Abstract

The present paper is mainly concerned with exploring the historical stigma, implicit truths, and chaotic dynamics informing women's breast cancer as the most traumatic, disfiguring, and life-threatening illness. For this purpose, the study investigates Linda Park–Fuller’s auto-performance, “A Clean Breast of It” – a pre-millennial, Anglo-American, and gender-conscious case study with the aim of delving into the plights of fractured female bodies living with breast cancer and harassed by bio-power.
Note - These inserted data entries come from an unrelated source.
Lemma current_verification s id :
  reachable s -> currentlyPassed s id = true -> verified_after_last_patch (log s) id.
Proof.
  intros Hs Hid. unfold currentlyPassed in Hid. destruct (jm_get id (verifications s)) as [vs|] eqn:Ev; [|done].
  cbn in Hid. destruct (vf_completed vs) as [c|] eqn:Ec; [|done].
  rewrite !andb_true_iff, Z.eqb_eq, bool_decide_eq_true in Hid. destruct Hid as ((Hpassed & _) & Hgen).
  destruct (verification_completed_source _ _ _ _ _ _ _ _ Hs Ev Ec) as [Hc Hcid].
  pose proof Hc as Hc0. apply list_elem_of_split in Hc as (l1 & l2 & El).
  destruct (publisher_history _ _ _ _ _ _ _ _ Hs El) as (s1 & Hs1 & Hl1 & Ha1).
  apply accepts_checks in Ha1 as Hcheck. destruct Hcheck as (_ & Hschema & _). cbn in Hschema.
  destruct (passed_schema c Hschema Hpassed) as (Hexit & Hgens & Hsnap).
  destruct (accepted_as_agent _ _ _ _ _ _ Hs1 Ha1 eq_refl) as (attribution & Hv). cbn in Hv.
  apply refuse_when_ok, negb_false_iff in Hv. rewrite Hcid in Hv.
  destruct (jm_get id (verifications s1)) as [v1|] eqn:Ev1; [|done].
  destruct (jm_get _ (commandExecutions s1)) as [ex|] eqn:Eex; [|done].
  destruct (cx_completedData ex) as [ended|] eqn:Eend; [|done]. rewrite !andb_true_iff, !Z.eqb_eq, !bool_decide_eq_true in Hv.
  destruct Hv as (((((((((((_ & Hclean) & _) & _) & Hexec) & _) & Hstart) & Hnow) & _) & _) & Hcode) & _).
  destruct (verification_started_source _ _ _ _ _ _ _ Hs1 Ev1) as [Hbegun Hbid].
  destruct (completion_source _ _ _ _ _ _ _ _ Hs1 Eex Eend) as (Hended & Hendid & Hclean').
  rewrite Hclean in Hclean'. injection Hclean' as Hclean'.
  apply list_elem_of_split in Hbegun as (b1 & b2 & Eb).
  destruct (publisher_history _ _ _ _ _ _ _ _ Hs1 Eb) as (s2 & Hs2 & Hl2 & Ha2).
  destruct (accepted_as_agent _ _ _ _ _ _ Hs2 Ha2 eq_refl) as (attribution2 & Hv2). cbn in Hv2.
  apply refuse_when_ok in Hv2. rewrite !orb_false_iff, !negb_false_iff, Z.eqb_eq in Hv2.
  destruct Hv2 as (((_ & Hx2) & Hgen2) & _). rewrite Hexec in Hx2.
  destruct (jm_get _ (commandExecutions s2)) as [ex2|] eqn:Eex2; [|done].
  rewrite !andb_true_iff, bool_decide_eq_true in Hx2. destruct Hx2 as (((((Hpurpose & _) & _) & _) & _) & _).
  destruct (execution_source _ _ _ _ _ _ _ Hs2 Eex2) as (request & Hreq & Hreqid & _ & _ & _ & _ & Hp).
  assert (Hlog : log s = b1 ++ ev_verification_started (vf_started v1) :: (b2 ++ ev_verification_completed c :: l2)).
  { rewrite El, <-Hl1, Eb, <-app_assoc. done. }
  unfold observedExitCode in Hcode. destruct (ccp_termination ended === term_exit) eqn:Eterm; [|congruence].
  apply bool_decide_eq_true in Eterm.
  assert (Hin1 : forall e, e ∈ log s1 -> e ∈ log s) by (intros e; rewrite El, Hl1; set_solver).
  assert (Hin2 : forall e, e ∈ log s2 -> e ∈ log s) by (intros e He; rewrite Hlog, <-Hl2; set_solver).
  exists b1, (vf_started v1), (b2 ++ ev_verification_completed c :: l2), c, request, ended.
  split_and!; try done; try congruence; [|by apply Hin2|by apply Hin1].
  intros patch Hpatch. rewrite (generation_log _ _ _ _ _ Hs), Hlog in Hgen. rewrite (generation_log _ _ _ _ _ Hs2), Hl2 in Hgen2.
  rewrite countOf_app in Hgen. change (ev_verification_started (vf_started v1) :: b2 ++ ev_verification_completed c :: l2)
    with ([ev_verification_started (vf_started v1)] ++ b2 ++ ev_verification_completed c :: l2) in Hgen.
  rewrite countOf_app in Hgen. cbn in Hgen.
  assert (Hzero : countOf isPatchCompleted (b2 ++ ev_verification_completed c :: l2) = 0) by (change (countOf _ [_]) with 0 in Hgen; lia).
  by apply (countOf_zero _ _ Hzero) in Hpatch.
Qed.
Scrutinizing their fragmented state of consciousness, the study considers the ways these female bodies are discursively shaped, regulated, categorized, and manipulated by the authority of the (mostly male) medical gaze and the body-focused, seemingly empowering pink ribbon culture. Administering a Foucauldian-inspired Feminist Post-structural approach, the study reaches the conclusion that the dramatized plight and subjective experience in the case study of Park-Fuller’s auto-performance is a gendered journey of reconstructing the self. Moreover, her active questioning of hegemonic discourses and health-related practices of the sexist bio-power serves in demonstrating the ways gender and power relations are constituted within disease regimes, the means by which the sick female bodies are developed within relationships of power, and the potentialities of their (the sick female bodies’) radical transformation.